### Problem description
Looking through the data, please report how many lines contain the string "Definition", giving nothing but the number.

### Records shown
(* ===== verification/PresEx.v ===== *)
(** * Behaviours that were not meant

    Runs of the model that show where the code does not do what it should. *)

From S2P Require Import Prelude PresTid Pres PresInv PresReg PresOut PresThms PresIn.

(** The size of the list of transport ids is added to 28 modulo 2^32: with
    0xfffffff0 the sum is 12, the check passes, and the loop reads (and writes)
    behind the parameter list of 28 bytes. *)
Definition overflow_parm (behind : list Z) : list Z :=
  [0;0;0;0;0;0;0;0; 0;0;0;0;0;0;0;17; 0;0;0;0;8;0;0;0; 255;255;255;240] ++ behind.

Example spec_i_pt_overflow : scst_pr_register [] 1 (overflow_parm []) 28 ex4 = None.
Proof. vm_compute. reflexivity. Qed.

(** The first round of the loop takes what is behind the list for an iSCSI name and
    sets its last byte to zero. *)
Example spec_i_pt_corrupts :
  tid_size (tid_at (overflow_parm [5;0;0;4;101;102;103;104]) 28) = Some 8 /\
  tid_secure (overflow_parm [5;0;0;4;101;102;103;104]) 28 = Some (overflow_parm [5;0;0;4;101;102;103;0]).
Proof. split; vm_compute; reflexivity. Qed.

(** A record that fits the buffer exactly is left out of READ FULL STATUS, a key that
    fits exactly is not left out of READ KEYS. *)
Example full_status_exact_fit :
  option_map snd (scst_pr_read_full_status ex5 (repeat 0 56) 56) = Some 8 /\
  option_map snd (scst_pr_read_full_status ex5 (repeat 0 57) 57) = Some 56 /\
  option_map snd (scst_pr_read_keys ex5 (repeat 0 16) 16) = Some 16.
Proof. split_and!; vm_compute; reflexivity. Qed.

(** With a reservation READ RESERVATION answers 24 bytes, whatever the size of the
    buffer. *)
Example read_reservation_too_long : option_map snd (scst_pr_read_reservation ex7 (repeat 0 8) 8) = Some 24.
Proof. vm_compute. reflexivity. Qed.

(** A holder that preempts itself to a reservation of all registrants is still
    reported as the holder: READ RESERVATION has its key and not zero. *)
Definition ex_self : pr_dev := run_of (ex_out PR_PREEMPT 7 1 17 17) ex7.

Example self_preempt_keeps_holder :
  pr_type ex_self = TYPE_WRITE_EXCLUSIVE_ALL_REG /\ pr_holder ex_self = 1 /\
  option_map (fun r => take 16 r.1) (scst_pr_read_reservation ex_self (repeat 0 24) 24) = Some [0;0;0;3; 0;0;0;16; 0;0;0;0;0;0;0;17].
Proof. split_and!; vm_compute; reflexivity. Qed.

(** An iSCSI name without session identifier is registered for an initiator that
    has no session yet.  Its first session gets that registrant; the second one
    registers with status GOOD and is not registered. *)
Definition name_tid : list Z := [5;0;0;4; 101;0;0;0].
Definition port_tid (isid : Z) : list Z := [69;0;0;8; 101;44;105;44;48;isid;0;0].
Definition ex_name : pr_dev :=
  run_of (scst_pr_add_registrant (Some name_tid) 1 17;; tgt_dev_add 1 (Some (port_tid 49)) 1;; tgt_dev_list_add 1;;
          tgt_dev_add 2 (Some (port_tid 50)) 1;; tgt_dev_list_add 2) (pr_init []).
Definition ex_name' : pr_dev := run_of (ex_out PR_REGISTER 0 2 0 34) ex_name.

Example second_session_not_registered :
  option_map fst (ex_out PR_REGISTER 0 2 0 34 ex_name) = Some (Some SAM_STAT_GOOD) /\
  map (fun p => (p.1, registrant p.2)) (tgt_devs ex_name') = [(1, 1); (2, 0)] /\
  map (fun p => key p.2) (registrants ex_name') = [17] /\ pr_generation ex_name' = 1.
Proof. split_and!; vm_compute; reflexivity. Qed.
Lemma nil_with e l : (forall c, c ∈ l -> sn c <> e) -> with_sn e l = [] /\ without_sn e l = l.
Proof.
  unfold with_sn, without_sn. induction l as [|c l IH]; intros H; cbn; [done|]. destruct (Z.eqb_spec (sn c) e); [by destruct (H c); [set_solver|]|].
  cbn. destruct IH as [-> ->]; [|done]. intros d Hd. apply H. set_solver.
Qed.

Lemma deferred_rest e l : deferred_loop l e true false = (without_sn e l, with_sn e l, None, negb (bool_decide (with_sn e l = []))).
Proof.
  unfold with_sn, without_sn. induction l as [|c l IH]; [done|]. cbn. rewrite IH. by destruct (sn c =? e).
Qed.

(** All with the number are taken: when the first has no slot, it is the only one. *)
Lemma deferred_loop_spec e b l : NoDup l -> (forall c d, c ∈ l -> d ∈ l -> sn c = e -> sn d = e -> sn_slot c = None -> d = c) ->
  deferred_loop l e b true =
    (without_sn e l, if b then with_sn e l else tail (with_sn e l), if b then None else head (with_sn e l), negb (bool_decide (with_sn e l = []))).
Proof.
  unfold with_sn, without_sn. induction l as [|c l IH]; intros Hnd Hu; [by destruct b|]. apply NoDup_cons in Hnd as [Hc Hnd]. cbn.
  destruct (Z.eqb_spec (sn c) e) as [Es|Es]; cbn.
  - destruct (sn_slot c) as [k|] eqn:Ek; cbn.
    + rewrite deferred_rest. unfold with_sn, without_sn. by destruct b.
    + destruct (nil_with e l) as [H1 H2]; unfold with_sn, without_sn in *.
      { intros d Hd Hs. assert (d = c) as -> by (apply Hu; set_solver). done. }
      rewrite H1, H2. by destruct b.
  - rewrite IH; [done|done|]. intros x y Hx Hy. apply Hu; set_solver.
Qed.

Lemma take_sn_spec e l : match take_sn l e with
  | None => forall c, c ∈ l -> sn c <> e
  | Some (c, l') => c ∈ l /\ sn c = e /\ (NoDup (map tag l) -> l' = others c l)
  end.
Proof.
  induction l as [|d l IH]; cbn; [set_solver|]. destruct (Z.eqb_spec (sn d) e) as [Es|Es].
  - split; [set_solver|]. split; [done|]. intros [Hd _]%NoDup_cons. unfold others. cbn. rewrite Z.eqb_refl. cbn. symmetry. by apply others_id.
  - destruct (take_sn l e) as [[c l']|]; cbn; [|intros c; set_solver]. destruct IH as (Hc & Hs & Hl). split; [set_solver|]. split; [done|].
    cbn [map]. intros [Hd Hnd]%NoDup_cons. unfold others. cbn. replace (tag d =? tag c) with false.
    + cbn. f_equal. by apply Hl.
    + symmetry. apply Z.eqb_neq. intros E. apply Hd. rewrite E. by apply list_elem_of_fmap_2.
Qed.

(** What is in the first part comes before what follows it. *)
Lemma split_before {A} (f r a : list A) d b c e : NoDup (f ++ r) -> f ++ r = a ++ d :: b ++ c :: e -> c ∈ f -> d ∈ f /\ d <> c.
Proof.
  intros Hnd Heq Hc. apply list_elem_of_lookup in Hc as [k Hk]. pose proof (lookup_lt_Some _ _ _ Hk) as Hlt.
  assert (Hi : (f ++ r) !! length a = Some d) by (rewrite Heq; by apply list_lookup_middle).
  assert (Hj : (f ++ r) !! (length (a ++ d :: b)) = Some c) by (rewrite Heq; change (d :: b ++ c :: e) with ((d :: b) ++ c :: e); rewrite app_assoc; by apply list_lookup_middle).
  assert (k = length (a ++ d :: b)) as -> by (eapply NoDup_lookup; [exact Hnd|by apply lookup_app_l_Some|done]).
  rewrite length_app in Hlt, Hj. cbn in Hlt, Hj. split.
  - rewrite lookup_app_l in Hi by lia. by eapply list_elem_of_lookup_2.
  - intros ->. pose proof (NoDup_lookup _ _ _ _ Hnd Hi Hj). lia.
Qed.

### Result
6